▶ Stored data:
(** C4: with [target.val = 0] and positive train and test weights,
    [dispatchGroup] never returns val, whatever the current counts. *)
Theorem dispatchGroup_two_way_never_val (target current : SplitTable) :
  val target = 0%Z -> (0 < train target)%Z -> (0 < test target)%Z ->
  exists g, dispatchGroup current target = Ok g /\ g <> Val.
Proof.
  intros Hv Htr Hte.
  assert (Hval : validate target (active_groups target) = None)
    by (apply validate_active_ok; lia).
  unfold dispatchGroup, dispatchGroupR. rewrite Hval.
  pose proof (dispatch_loop_in (R := float) (active_groups target) current target
     (reduce_sum current (active_groups target))
     (reduce_sum target (active_groups target))
     (active_groups target) Train None) as Hin.
  remember (dispatch_loop (R := float) (active_groups target) current target
     (reduce_sum current (active_groups target))
     (reduce_sum target (active_groups target))
     (active_groups target) Train None) as g eqn:Eg.
  exists g. split; [reflexivity|].
  unfold active_groups in Hin. rewrite Hv in Hin. simpl in Hin.
  intros ->. intuition discriminate.
Qed.

Lemma dispatchGroup_two_way_never_val_witness :
  exists g, dispatchGroup (mkTable 5 0 2) (mkTable 3 0 1) = Ok g /\ g <> Val.
Proof.
  apply (dispatchGroup_two_way_never_val (mkTable 3 0 1) (mkTable 5 0 2));
    simpl; reflexivity || lia.
Defined.

(** C5: [dispatchGroup] throws exactly when some split of the active set
    has a target weight [<= 0]; the error names the first such split and
    its value; whether and what it throws does not depend on the current
    counts (so target [{train:0, test:1, val:1}] always throws). *)
Theorem dispatchGroup_config_error (target : SplitTable) :
  (forall current,
     (exists e, dispatchGroup current target = Throw e) <->
     (exists g, In g (active_groups target) /\ (get target g <= 0)%Z)) /\
  (forall current e,
     dispatchGroup current target = Throw e ->
     exists g, In g (active_groups target) /\ (get target g <= 0)%Z /\
               e = InvalidTarget g (get target g)) /\
  (forall current1 current2 e,
     dispatchGroup current1 target = Throw e -> dispatchGroup current2 target = Throw e) /\
  (forall current,
     dispatchGroup current (mkTable 0 1 1) = Throw (InvalidTarget Train 0)).
Proof.
  unfold dispatchGroup, dispatchGroupR.
  split; [|split; [|split]].
  - intros current. split.
    + intros [e He]. destruct (validate target (active_groups target)) as [e'|] eqn:Hv;
        [|discriminate].
      destruct (validate_some _ _ _ Hv) as (g & Hg & Hle & _). eauto.
    + intros (g & Hg & Hle).
      destruct (validate target (active_groups target)) as [e'|] eqn:Hv; [eauto|].
      apply validate_none with (g := g) in Hv; [lia|exact Hg].
  - intros current e He.
    destruct (validate target (active_groups target)) as [e'|] eqn:Hv; [|discriminate].
    injection He as <-. exact (validate_some _ _ _ Hv).
  - intros c1 c2 e.
    destruct (validate target (active_groups target)); [exact id|discriminate].
  - intros current. reflexivity.
Qed.

(** ** The sequence generator *)

Lemma dispatchGroup_valid_ok (target current : SplitTable) :
  validate target (active_groups target) = None ->
  dispatchGroup current target =
  Ok (dispatch_loop (R := float) (active_groups target) current target
        (reduce_sum current (active_groups target))
        (reduce_sum target (active_groups target))
        (active_groups target) Train None).
Proof. intros Hv. unfold dispatchGroup, dispatchGroupR. rewrite Hv. reflexivity. Qed.

Lemma gen_loop_snoc (target : SplitTable) (n : nat) :
  validate target (active_groups target) = None ->
  forall current seq g,
  gen_loop target current n = (seq, None) ->
  dispatchGroup (fold_left incr seq current) target = Ok g ->
  gen_loop target current (S n) = (seq ++ [g], None).
Proof.
  intros Hv. induction n as [|n IH]; intros current seq g Hgen Hd.
  - cbn [gen_loop] in Hgen. injection Hgen as <-. cbn [fold_left] in Hd.
    cbn [gen_loop]. rewrite Hd. reflexivity.
  - cbn [gen_loop] in Hgen.
    destruct (dispatchGroup current target) as [g0|e] eqn:Hd0; [|discriminate].
    destruct (gen_loop target (incr current g0) n) as [ys err] eqn:Hys.
    injection Hgen as <- ->.
    cbn [fold_left] in Hd.
    specialize (IH (incr current g0) ys g Hys Hd).
    change (gen_loop target current (S (S n)))
      with (match dispatchGroup current target with
            | Throw e => ([], Some e)
            | Ok group_type =>
                let '(ys, err) := gen_loop target (incr current group_type) (S n) in
                (group_type :: ys, err)
            end).
    rewrite Hd0, IH. reflexivity.
Qed.

(** C6: for a valid target and every [total], the generator yields exactly
    [total] splits without throwing, and they are the decisions obtained
    by starting from all-zero counts and [total] times calling
    [dispatchGroup] and incrementing the chosen split's count. *)
Theorem genDispatchGroupSequence_refines (target : SplitTable) (total : nat) :
  (0 < train target)%Z -> (0 < test target)%Z -> (0 <= val target)%Z ->
  exists seq,
    genDispatchGroupSequence target total = (seq, None) /\
    length seq = total /\
    drive_dispatcher target total = Ok (seq, fold_left incr seq zero_table).
Proof.
  intros Htr Hte Hvl.
  pose proof (validate_active_ok target Htr Hte Hvl) as Hv.
  unfold genDispatchGroupSequence.
  induction total as [|n (seq & Hgen & Hlen & Hdrive)].
  - exists []. auto.
  - pose proof (dispatchGroup_valid_ok target (fold_left incr seq zero_table) Hv) as Hd.
    set (g := dispatch_loop _ _ _ _ _ _ _ _) in Hd.
    exists (seq ++ [g]). split; [|split].
    + exact (gen_loop_snoc target n Hv zero_table seq g Hgen Hd).
    + rewrite length_app, Hlen. simpl. lia.
    + cbn [drive_dispatcher]. rewrite Hdrive, Hd.
      rewrite fold_left_app. reflexivity.
Qed.

Lemma genDispatchGroupSequence_refines_witness :
  exists seq,
    genDispatchGroupSequence (mkTable 7 1 2) 5 = (seq, None) /\
    length seq = 5%nat /\
    drive_dispatcher (mkTable 7 1 2) 5 = Ok (seq, fold_left incr seq zero_table).
Proof.
  apply (genDispatchGroupSequence_refines (mkTable 7 1 2) 5); simpl; lia.
Defined.

Lemma gen_7_2_1_counts :
  match genDispatchGroupSequence (mkTable 7 1 2) 10000 with
  | (seq, err) => (err, count_of Train seq, count_of Val seq, count_of Test seq)
  end = (None, 7000%Z, 1000%Z, 2000%Z).
Proof. vm_compute. reflexivity. Qed.

(** C3: for target [{train:7, test:2, val:1}], 10,000 pulls of the
    generator give final counts with [count[s]/10000] within [0.01] of
    [target[s]/10] for each split. *)
Theorem genDispatchGroupSequence_converges_7_2_1 :
  match genDispatchGroupSequence (mkTable 7 1 2) 10000 with
  | (seq, err) =>
      err = None /\
      forall g, (Qabs (inject_Z (count_of g seq) / 10000
                       - inject_Z (get (mkTable 7 1 2) g) / 10) <= 1 # 100)%Q
  end.
Proof.
  pose proof gen_7_2_1_counts as H.
  destruct (genDispatchGroupSequence (mkTable 7 1 2) 10000) as [seq err].
  injection H as -> H1 H2 H3. split; [reflexivity|].
  intros []; cbn [get train val test];
    [rewrite H1 | rewrite H2 | rewrite H3];
    apply Qle_bool_iff; vm_compute; reflexivity.
Qed.

(** ** The steady-state rule *)

(** The steady-state rule in the spec's words, in exact arithmetic: the
    sum over the active splits of the squared deviation between the
    simulated proportion (candidate [S] incremented, total incremented)
    and the target proportion. *)
Definition spec_total (t : SplitTable) (gs : list GroupType) : Z :=
  fold_right (fun g acc => (get t g + acc)%Z) 0%Z gs.

Definition spec_deviation_over (gs : list GroupType) (current target : SplitTable)
    (S : GroupType) : Q :=
  let simulated := incr current S in
  let simulated_total := (spec_total current gs + 1)%Z in
  let total_target := spec_total target gs in
  fold_right (fun s acc =>
      let d := (inject_Z (get simulated s) / inject_Z simulated_total
                - inject_Z (get target s) / inject_Z total_target)%Q in
      (d * d + acc)%Q)
    0%Q gs.

Definition spec_deviation (current target : SplitTable) (S : GroupType) : Q :=
  spec_deviation_over (active_groups target) current target S.

(** [S] minimises [f] over [gs], and every split before [S] in [gs] is
    strictly worse (ties go to the earliest split). *)
Definition first_minimiser (f : GroupType -> Q) (gs : list GroupType) (S : GroupType) : Prop :=
  exists pre post, gs = pre ++ S :: post /\
    (forall g, In g pre -> (f S < f g)%Q) /\
    (forall g, In g post -> (f S <= f g)%Q).

Lemma fold_left_Qsum {A} (f g : A -> Q) (l : list A) (acc : Q) :
  (forall x, In x l -> f x == g x)%Q ->
  (fold_left (fun s x => s + f x) l acc == acc + fold_right (fun x a => g x + a) 0 l)%Q.
Proof.
  revert acc. induction l as [|x l IH]; intros acc Hfg; simpl.
  - ring.
  - rewrite IH by (intros y Hy; apply Hfg; right; exact Hy).
    rewrite (Hfg x (or_introl eq_refl)). ring.
Qed.

Lemma reduce_sum_Q (t : SplitTable) (gs : list GroupType) :
  (reduce_sum (R := Q) t gs == inject_Z (spec_total t gs))%Q.
Proof.
  unfold reduce_sum. cbv [n_add n_of_Z n_zero Q_ops].
  rewrite (fold_left_Qsum (fun g => inject_Z (get t g)) (fun g => inject_Z (get t g)))
    by (intros; reflexivity).
  induction gs as [|g gs IH]; simpl.
  - reflexivity.
  - rewrite inject_Z_plus, <- IH. ring.
Qed.

Lemma group_error_Q (gs : list GroupType) (current target : SplitTable) (S : GroupType) :
  (group_error (R := Q) gs current target (reduce_sum current gs) (reduce_sum target gs) S
   == spec_deviation_over gs current target S)%Q.
Proof.
  unfold group_error, spec_deviation_over.
  cbv [n_add n_sub n_mul n_div n_of_Z n_zero Q_ops].
  rewrite fold_left_Qsum with
    (g := fun s => ((inject_Z (get (incr current S) s) /
                       inject_Z (spec_total current gs + 1)
                     - inject_Z (get target s) / inject_Z (spec_total target gs)) *
                    (inject_Z (get (incr current S) s) /
                       inject_Z (spec_total current gs + 1)
                     - inject_Z (get target s) / inject_Z (spec_total target gs)))%Q).
  - ring.
  - intros s _.
    pose proof (reduce_sum_Q current gs) as Hc.
    pose proof (reduce_sum_Q target gs) as Ht.
    cbv [reduce_sum n_add n_of_Z n_zero Q_ops] in Hc, Ht.
    rewrite Hc, Ht, inject_Z_plus. reflexivity.
Qed.

Lemma Q_better_some (e b : Q) : better (R := Q) e (Some b) = true <-> (e < b)%Q.
Proof.
  cbv [better n_ltb Q_ops]. rewrite negb_true_iff.
  split.
  - intros Hf. apply Qnot_le_lt. intros Hle. apply Qle_bool_iff in Hle. congruence.
  - intros Hlt. destruct (Qle_bool b e) eqn:Hb; [|reflexivity].
    apply Qle_bool_iff in Hb. exfalso. apply (Qlt_not_le _ _ Hlt Hb).
Qed.

(** The loop over exact rationals: with no zero count left, it returns
    either the current best (beaten by nobody) or a later split that is
    strictly better than the current best and than every split before it,
    and no worse than every split after it. *)
Lemma dispatch_loop_Q gs current target tc tt todo b eb :
  (forall g, In g todo -> get current g <> 0%Z) ->
  let E := group_error (R := Q) gs current target tc tt in
  let x := dispatch_loop (R := Q) gs current target tc tt todo b (Some eb) in
  (x = b /\ forall g, In g todo -> (eb <= E g)%Q) \/
  (exists pre post, todo = pre ++ x :: post /\ (E x < eb)%Q /\
     (forall g, In g pre -> (E x < E g)%Q) /\
     (forall g, In g post -> (E x <= E g)%Q)).
Proof.
  revert b eb. induction todo as [|a rest IH]; intros b eb Hnz E x.
  - left. split; [reflexivity|intros g []].
  - subst x. cbn [dispatch_loop].
    assert (Ha : Z.eqb (get current a) 0 = false)
      by (apply Z.eqb_neq; apply Hnz; left; reflexivity).
    rewrite Ha.
    assert (Hrest : forall g, In g rest -> get current g <> 0%Z)
      by (intros g Hg; apply Hnz; right; exact Hg).
    fold E.
    destruct (better (E a) (Some eb)) eqn:Hbt.
    + apply Q_better_some in Hbt.
      destruct (IH a (E a) Hrest) as [[Hx Hall]|(pre & post & Heq & Hlt & Hpre & Hpost)].
      * right. exists [], rest. rewrite Hx. repeat split; auto. intros g [].
      * right. exists (a :: pre), post. repeat split.
        -- simpl. f_equal. exact Heq.
        -- apply Qlt_trans with (E a); assumption.
        -- intros g [<-|Hg]; [exact Hlt|exact (Hpre g Hg)].
        -- exact Hpost.
    + assert (Hle : (eb <= E a)%Q).
      { apply Qnot_lt_le. intros Hlt. apply Q_better_some in Hlt. congruence. }
      destruct (IH b eb Hrest) as [[Hx Hall]|(pre & post & Heq & Hlt & Hpre & Hpost)].
      * left. split; [exact Hx|]. intros g [<-|Hg]; [exact Hle|exact (Hall g Hg)].
      * right. exists (a :: pre), post. repeat split.
        -- simpl. f_equal. exact Heq.
        -- exact Hlt.
        -- intros g [<-|Hg]; [apply Qlt_le_trans with eb; assumption|exact (Hpre g Hg)].
        -- exact Hpost.
Qed.

Lemma first_minimiser_Qeq (f h : GroupType -> Q) gs S :
  (forall g, f g == h g)%Q -> first_minimiser f gs S -> first_minimiser h gs S.
Proof.
  intros Hfh (pre & post & Heq & Hpre & Hpost). exists pre, post.
  split; [exact Heq|split].
  - intros g Hg. rewrite <- !Hfh. exact (Hpre g Hg).
  - intros g Hg. rewrite <- !Hfh. exact (Hpost g Hg).
Qed.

▶ What to produce: From the top of the listing above, restate each line word for word up to and including the line with "by (apply validate_active_ok; lia)."; add nothing else.

▶ Answer to this exercise:
(** C4: with [target.val = 0] and positive train and test weights,
    [dispatchGroup] never returns val, whatever the current counts. *)
Theorem dispatchGroup_two_way_never_val (target current : SplitTable) :
  val target = 0%Z -> (0 < train target)%Z -> (0 < test target)%Z ->
  exists g, dispatchGroup current target = Ok g /\ g <> Val.
Proof.
  intros Hv Htr Hte.
  assert (Hval : validate target (active_groups target) = None)
    by (apply validate_active_ok; lia).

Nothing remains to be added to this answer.